E’ stata presentata ufficialmente questa mattina la lista Atri, la sfida continua con candidato sindaco Piergiorgio Ferretti, attuale assessore alla Pubblica Istruzione e vice sindaco, e il relativo programma elettorale. Un gruppo che si pone in stretta continuità con l’amministrazione uscente, guidata da Gabriele Astolfi, ora candidato consigliere, e che vede al suo interno assessori uscenti come Alessia Faiazza (Bilancio) e Domenico Felicione (Turismo e Cultura) e gli attuali consiglieri: Dino Centorame, Alfonso Di Basilico, Maria Paola Fortunato e Domenico Pavone. Sedici i componenti di lista, 8 donne e 8 uomini, con diversi percorsi di vita e professionali, alcuni alla prima esperienza politica, con la voglia di mettersi in gioco per proseguire il percorso avviato 10 anni fa ad Atri. La lista sarà presentata ai cittadini domenica 13 maggio 2018, dalle 18 al Teatro Comunale di Atri. I componenti della lista, in ordine alfabetico, sono: Annamaria Aschieri, Gabriele Astolfi, Dino Centorame, Mimma Centorame, Alfonso Di Basilico, Alessia Faiazza, Domenico Felicione, Francesco Filiani, Cristina Forcella, Maria Paola Fortunato, Alessandra Giuliani, Pierfrancesco Macera, Carlo Morricone, Domenico Pavone, Giada Pelusi e Donatella Santone.
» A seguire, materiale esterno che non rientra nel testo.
(** * hnswlib-wasm-node: persistence layer (src/index.js)

    Shallow embedding of the save/load code of [src/index.js]:
    - JavaScript values ([jsval]) with JavaScript numbers as rationals plus
      the three non-finite values ([jsnum]), truthiness ([||]) and property
      access as the code uses them;
    - Node's [Buffer] as a list of bytes (each a [Z] in [0,256)) with the
      bounds checks of [readUInt8], [readUInt32LE], [readFloatLE],
      [writeUInt8], [writeUInt32LE], [writeFloatLE] and [fill];
    - IEEE-754 binary32 encoding and decoding of numbers (the conversion
      performed by [writeFloatLE] / [readFloatLE]);
    - the hnswlib engine as an external collaborator: every call the code
      makes on it ([new HierarchicalNSW], [initIndex], [addPoint]) is
      appended to a log, and an oracle [engine] says whether a call throws;
    - thrown exceptions as a [result] type, with one constructor per error
      message of the source. *)

From Stdlib Require Import ZArith QArith Qround String Ascii List Bool Lia.
Import ListNotations.
Open Scope Z_scope.
Set Warnings "-register-all".
Open Scope string_scope.
Open Scope list_scope.
Open Scope Z_scope.

(* ------------------------------------------------------------------ *)
(** ** JavaScript values *)

(** A JavaScript number: a finite value (a rational; every finite double
    is one) or one of NaN, +Infinity, -Infinity.  Negative zero is
    identified with zero. *)
Inductive jsnum : Type :=
| JFin (q : Q)
| JNaN
| JPosInf
| JNegInf.

(** JavaScript values as they occur in this code: JSON documents, the
    metadata object, logger objects.  Functions are named values. *)
Inductive jsval : Type :=
| JUndef
| JNull
| JBool (b : bool)
| JNum (n : jsnum)
| JStr (s : string)
| JArr (xs : list jsval)
| JObj (props : list (string * jsval))
| JFun (name : string).

(** The integer [z] as a JavaScript number. *)
Definition num_Z (z : Z) : jsval := JNum (JFin (inject_Z z)).

(** ToBoolean: the falsy values are undefined, null, false, 0, NaN and "". *)
Definition truthy (v : jsval) : bool :=
  match v with
  | JUndef | JNull => false
  | JBool b => b
  | JNum (JFin q) => negb (Qeq_bool q 0)
  | JNum JNaN => false
  | JNum _ => true
  | JStr s => negb (String.eqb s EmptyString)
  | JArr _ | JObj _ | JFun _ => true
  end.

(** [a || b] *)
Definition js_or (a b : jsval) : jsval := if truthy a then a else b.

(** [typeof v === 'number'] *)
Definition is_number (v : jsval) : bool :=
  match v with JNum _ => true | _ => false end.

(** [typeof v === 'function'] *)
Definition is_function (v : jsval) : bool :=
  match v with JFun _ => true | _ => false end.

(** [Array.isArray(v)] *)
Definition is_array (v : jsval) : bool :=
  match v with JArr _ => true | _ => false end.

(** [isFinite(n)] on a number *)
Definition num_finite (n : jsnum) : bool :=
  match n with JFin _ => true | _ => false end.

(** Own property lookup in an object literal. *)
Fixpoint assoc (k : string) (ps : list (string * jsval)) : option jsval :=
  match ps with
  | [] => None
  | (k', v) :: ps' => if String.eqb k k' then Some v else assoc k ps'
  end.

(** Thrown exceptions, one constructor per [throw] of the source (and the
    errors thrown by the runtime the code relies on). *)
Inductive exn : Type :=
| TypeError                               (* property read on null/undefined *)
| RangeFault                              (* Buffer access out of bounds *)
| ValueOutOfRange                         (* Buffer write of an out-of-range value *)
| IndexRequired                           (* 'Index parameter is required' *)
| MissingRequiredMethods                  (* 'Invalid index object: missing required methods' *)
| FileTooSmall (len : Z)
| UnsupportedVersion (v : Z)
| HeaderEOF                               (* 'Unexpected end of file while reading header' *)
| InvalidNumDimensions (d : Z)
| InvalidNumVectors (n : Z)
| SizeMismatch (expected got : Z)
| VectorEOF (i : Z)
| DimensionEOF (i j : Z)
| MissingVectorsArray                     (* 'missing or invalid vectors array' *)
| InvalidNumDimensionsField               (* 'invalid numDimensions' (JSON) *)
| InvalidSpaceName (v : jsval)
| InvalidLabel (v : jsval)
| InvalidVector                           (* 'expected array of length ...' *)
| DimensionMismatch (expected got : Z)    (* 'Vector dimension mismatch' *)
| InvalidVectorValue (v : jsval)
| EngineError (msg : string)              (* thrown by hnswlib *)
| RecreateFailed (e : exn)                (* 'Failed to recreate index: ...' *)
| WriteBinaryFailed (e : exn)             (* 'Failed to write binary file: ...' *)
| FilenameNotString                       (* 'Filename must be a non-empty string' *)
| FilenameEmpty                           (* 'Filename cannot be empty' *)
| EmptyIndex                              (* 'Cannot save empty index (no vectors added)' *)
| ExtractFailed (e : exn)                 (* 'Failed to extract vectors from index: ...' *)
| InvalidHnswlibModule                    (* 'Invalid hnswlib module: ...' *)
| FileNotFound (filename : string)        (* 'File not found: ...' *)
| ReadFailed (e : exn)                    (* 'Failed to read file: ...' *)
| InvalidJSONFile                         (* 'Invalid JSON file: ...' *)
| WriteJSONFailed (e : exn)               (* 'Failed to write JSON file: ...' *)
| FsError (msg : string).                 (* rejected by the fs module *)

Inductive result (A : Type) : Type :=
| Ok (a : A)
| Err (e : exn).
Arguments Ok {A} a.
Arguments Err {A} e.

Definition rbind {A B} (m : result A) (k : A -> result B) : result B :=
  match m with Ok a => k a | Err e => Err e end.

Notation "'let!' x := m 'in' k" := (rbind m (fun x => k))
  (at level 200, x name, m at level 100, k at level 200).

(** Property read [v.k]: throws on null and undefined; primitives, arrays
    and functions have none of the properties this code reads. *)
Definition get (v : jsval) (k : string) : result jsval :=
  match v with
  | JUndef | JNull => Err TypeError
  | JObj ps => Ok (match assoc k ps with Some x => x | None => JUndef end)
  | _ => Ok JUndef
  end.

(** A read that cannot throw (the receiver is an object literal). *)
Definition getd (v : jsval) (k : string) : jsval :=
  match get v k with Ok x => x | Err _ => JUndef end.

(** ToNumber ([+v]).  Strings are read as unsigned decimal integers (the
    empty string is 0); other numeric string syntaxes and objects with a
    custom [valueOf] are not part of the model and give NaN. *)
Fixpoint dec_digits (s : string) (acc : Z) : option Z :=
  match s with
  | EmptyString => Some acc
  | String c s' =>
      let n := Z.of_nat (nat_of_ascii c) - 48 in
      if (0 <=? n) && (n <=? 9) then dec_digits s' (10 * acc + n) else None
  end.

Definition to_number (v : jsval) : jsnum :=
  match v with
  | JUndef => JNaN
  | JNull => JFin 0
  | JBool b => JFin (if b then 1 else 0)
  | JNum n => n
  | JStr s => match dec_digits s 0 with Some z => JFin (inject_Z z) | None => JNaN end
  | _ => JNaN
  end.

(* ------------------------------------------------------------------ *)
(** ** IEEE-754 binary32 ([writeFloatLE] / [readFloatLE]) *)

(** [n/d] rounded to the nearest integer, ties to even ([n >= 0], [d > 0]). *)
Definition round_ne (n d : Z) : Z :=
  let q := n / d in
  let r := n mod d in
  if 2 * r <? d then q
  else if d <? 2 * r then q + 1
  else if Z.even q then q else q + 1.

(** [n/d * 2^k] as a fraction. *)
Definition scale2 (n d k : Z) : Z * Z :=
  if 0 <=? k then (n * 2 ^ k, d) else (n, d * 2 ^ (- k)).

(** [floor (log2 (n/d))] for [n, d > 0]. *)
Definition floor_log2_Q (n d : Z) : Z :=
  let e := Z.log2 n - Z.log2 d in
  let '(a, b) := scale2 1 1 e in
  if a * d <=? n * b then e else e - 1.

(** Bits 0..30 of the binary32 encoding of the positive value [n/d]:
    subnormal, normal, or infinity on overflow. *)
Definition f32_mag (n d : Z) : Z :=
  let e := floor_log2_Q n d in
  if e <? -126 then
    let '(a, b) := scale2 n d 149 in round_ne a b
  else
    let '(a, b) := scale2 n d (23 - e) in
    Z.min ((e + 127) * 2 ^ 23 + (round_ne a b - 2 ^ 23)) (255 * 2 ^ 23).

(** The 32-bit pattern that [writeFloatLE] stores for a number. *)
Definition f32_bits (x : jsnum) : Z :=
  match x with
  | JNaN => 2143289344            (* 0x7fc00000 *)
  | JPosInf => 2139095040         (* 0x7f800000 *)
  | JNegInf => 4286578688         (* 0xff800000 *)
  | JFin q =>
      let n := Qnum q in
      if n =? 0 then 0
      else
        let mag := f32_mag (Z.abs n) (Zpos (Qden q)) in
        if n <? 0 then 2 ^ 31 + mag else mag
  end.

(** The number that [readFloatLE] returns for a 32-bit pattern. *)
Definition f32_of_bits (w : Z) : jsnum :=
  let neg := Z.testbit w 31 in
  let E := Z.land (Z.shiftr w 23) 255 in
  let M := Z.land w (2 ^ 23 - 1) in
  if E =? 255 then
    (if M =? 0 then (if neg then JNegInf else JPosInf) else JNaN)
  else
    let sig := if E =? 0 then M else M + 2 ^ 23 in
    let ex := (if E =? 0 then 1 else E) - 150 in
    let mag : Q :=
      if 0 <=? ex then inject_Z (sig * 2 ^ ex) else sig # Z.to_pos (2 ^ (- ex)) in
    JFin (Qred (if neg then Qopp mag else mag)).

(** [Math.fround]: the number a binary32 write followed by a read gives. *)
Definition fround (x : jsnum) : jsnum := f32_of_bits (f32_bits x).

(* ------------------------------------------------------------------ *)
(** ** Node Buffers *)

(** A buffer: its bytes, each in [0, 256). *)
Definition buffer := list Z.

Definition blen (b : buffer) : Z := Z.of_nat (List.length b).

(** Little-endian bytes of the low [k] bytes of [z]. *)
Fixpoint le_bytes (k : nat) (z : Z) : list Z :=
  match k with
  | O => []
  | S k' => z mod 256 :: le_bytes k' (z / 256)
  end.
Lista Atri la sfida continuaLa listaAtri, la sfida Continua” – si legge nel programma elettorale – ha come obiettivo primario il continuare a far sì che Atri sia un luogo “inclusivo”, interconnesso con la vita sociale, civile e culturale del territorio, una città quindi accogliente, sicura, aperta a tutti. L’accoglienza è una modalità antica di governo del sociale, che deve essere rinnovata per accrescere il benessere di tutti. E’ anche la soluzione possibile alle grandi sfide sociali. E ci riferiamo all’accoglienza nel suo senso più ampio: di turisti, con il progetto dell’albergo diffuso; dei giovani, per essere Atri la sede del più grande Istituto Superiore della regione Abruzzo; degli anziani, per essere Atri una città che si presta a essere vissuta in modo sereno, per la presenza del presidio ospedaliero, per i suoi polmoni verdi, per il centro storico; di minori in difficoltà in famiglie che hanno dato la loro disponibilità; di organizzazioni di volontariato, attraverso la promozione di esperienze di reciprocità, di aiuto e di sostentamento a favore delle fasce più deboli; di associazioni sportive, organizzazioni culturali, cooperative sociali, agricole, aziende, accoglienza dunque in ogni sua forma con un minimo comune denominatore: quello della creazione di lavoro, per restituire quella dignità e serenità di cui le famiglie e i giovani hanno tanto bisogno. E ci sembra anche il modo migliore per realizzare i fini per cui la politica si offre e ci offriamo: il bene comune”.